The following sections provide an overview of the main stages of economic integration, free trade agreements (FTA), customs unions (CU), common markets, and economic unions, and the main points and origin of customs union theory. This overview serves as the foundation for later discussion of active customs unions around the world and the welfare consequences of customs unions for member and non-member nations.
Stages of Economic Integration
Customs unions are one stage in the process of economic integration between nations. Economic integration between nations includes the following four stages: Free trade agreements (FTA), customs unions (CU), common markets, and economic unions (Holden, 2003).
Free Trade Agreements
Free trade agreements (also referred to as preferential trade agreements (PTAs)) state that products can be purchased and sold across country or regional borders without trade restrictions such as tariffs or quotas being levied. Examples of free trade agreements include the North American Free Trade Agreement (NAFTA) and the Central European Free Trade Agreement (CEFTA). Free trade agreements may be limited to a business or industry sector or applied to all levels and types of international trade. Free trade agreements tend to impose two main requirements on member nations:
- Member nations must agree to follow dispute-resolution procedures.
- Member nations must agree to follow rules of origin procedures for all third-party products entering the free trade area. Rules of origin, which are the legal stipulations, restrictions and administrative processes used to establish a product’s country of origin, is an expensive process for all free trade agreement member nations.

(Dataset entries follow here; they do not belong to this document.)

(** * go-fanbox: the fetch-and-download pipeline

    A shallow embedding of the [fanbox] package (the session client of
    [fanbox/session.go] and the content model) and of the downloader's
    [main] package ([poll], [downloadPage], the atomic write protocol and
    [sanitizePath]), followed by the properties of the specification.

    Strings are byte strings, as Go's are.  Go's [int] is [Z]; none of the
    integers of this program is involved in arithmetic that could wrap.  The
    operating system, the HTTP transport and the JSON decoder are not part of
    the repository: the file system is a finite map from cleaned paths to
    nodes with the POSIX behaviour of the calls the program makes, the
    transport is an oracle with a log of the requests it was handed, the
    cookie jar is what it yields for a URL at each request, and the decoders
    are parameters. *)

From Stdlib Require Import ZArith Ascii String List Bool Lia.
From stdpp Require Import gmap strings list fin_maps pretty.

Local Open Scope string_scope.
Local Open Scope Z_scope.

(* ===================================================================== *)
(** * Package fanbox *)
(* ===================================================================== *)

Module Fanbox.

(** ** The content model *)

Definition ItemType := string.
Definition ItemTypeArticle : ItemType := "article".
Definition ItemTypeImage : ItemType := "image".
Definition ItemTypeFile : ItemType := "file".

(** [DateTime] is a [time.Time]; the program only ever formats its calendar
    date, so the instant is kept as its civil date. *)
Record DateTime := mkDateTime { dt_year : Z; dt_month : Z; dt_day : Z }.

Record User := mkUser { UserID : string; Name : string; IconURL : string }.

Record ItemBase := mkItemBase {
  ID : string;
  Title : string;
  Type_ : ItemType;
  CoverImageURL : string;
  FeeRequired : Z;
  PublishedDateTime : DateTime;
  UpdatedDateTime : DateTime;
  Excerpt : string;
  IsLiked : bool;
  LikeCount : Z;
  CommentCount : Z;
  ItemUser : User;
  CreatorID : string;
  HasAdultContent : bool;
  Status : string
}.

Record Image := mkImage {
  ImageID : string;
  ImageExtension : string;
  Width : Z;
  Height : Z;
  OriginalURL : string;
  ThumbnailURL : string
}.

Record File := mkFile {
  FileExtension : string;
  FileID : string;
  FileName : string;
  FileSize : Z;
  FileURL : string
}.

Record ArticleBodyBlock := mkBlock {
  BlockType : string; BlockText : string; BlockImageID : string
}.

Record ArticleBody := mkArticleBody {
  Blocks : list ArticleBodyBlock;
  ImageMap : list (string * Image)
}.

Record ImageBody := mkImageBody { ImageText : string; Images : list Image }.

Record FileBody := mkFileBody { Files : list File; FileText : string }.

(** The [ItemBody] interface is implemented by exactly three pointer types;
    an interface value is one of them or nil. *)
Inductive ItemBody :=
| BodyNil
| BodyArticle (a : ArticleBody)
| BodyImage (b : ImageBody)
| BodyFile (f : FileBody).

Record Item := mkItem { base : ItemBase; Body : ItemBody }.

Record PageBody := mkPageBody { Items : list Item; NextURL : string }.
Record Page := mkPage { PBody : PageBody }.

Free trade agreements tend to be applicable to a geographical region and form a free trade area. A free trade area, according to the Organization for Economic Co-operation and Development, refers to a grouping of countries within which tariffs and non-tariff trade barriers between member nations are generally abolished without instituting common trade policy toward non-members.
Customs unions, which are free trade areas that also establish a common tariff and other shared trade policies with non-member countries, require trade policy harmony and cooperation between member nations. Customs unions implement a uniform external tariff (CET) and import quotas on products entering the customs union region from outside countries but also provide for the free movement of labor and capital between member nations. Customs unions offer four main benefits to member nations:
- Customs unions eliminate the need for rules of origin and, as a result, provide member nations with significant administrative cost savings and efficiency gains.
- Customs unions establish common trade remedy policies such as anti-dumping and countervail measures.
- Customs unions require a level of cooperation that makes trade dispute-resolution procedures between member nations unnecessary.
- Customs unions work together as a single entity to negotiate multilateral trade initiatives as a single bloc.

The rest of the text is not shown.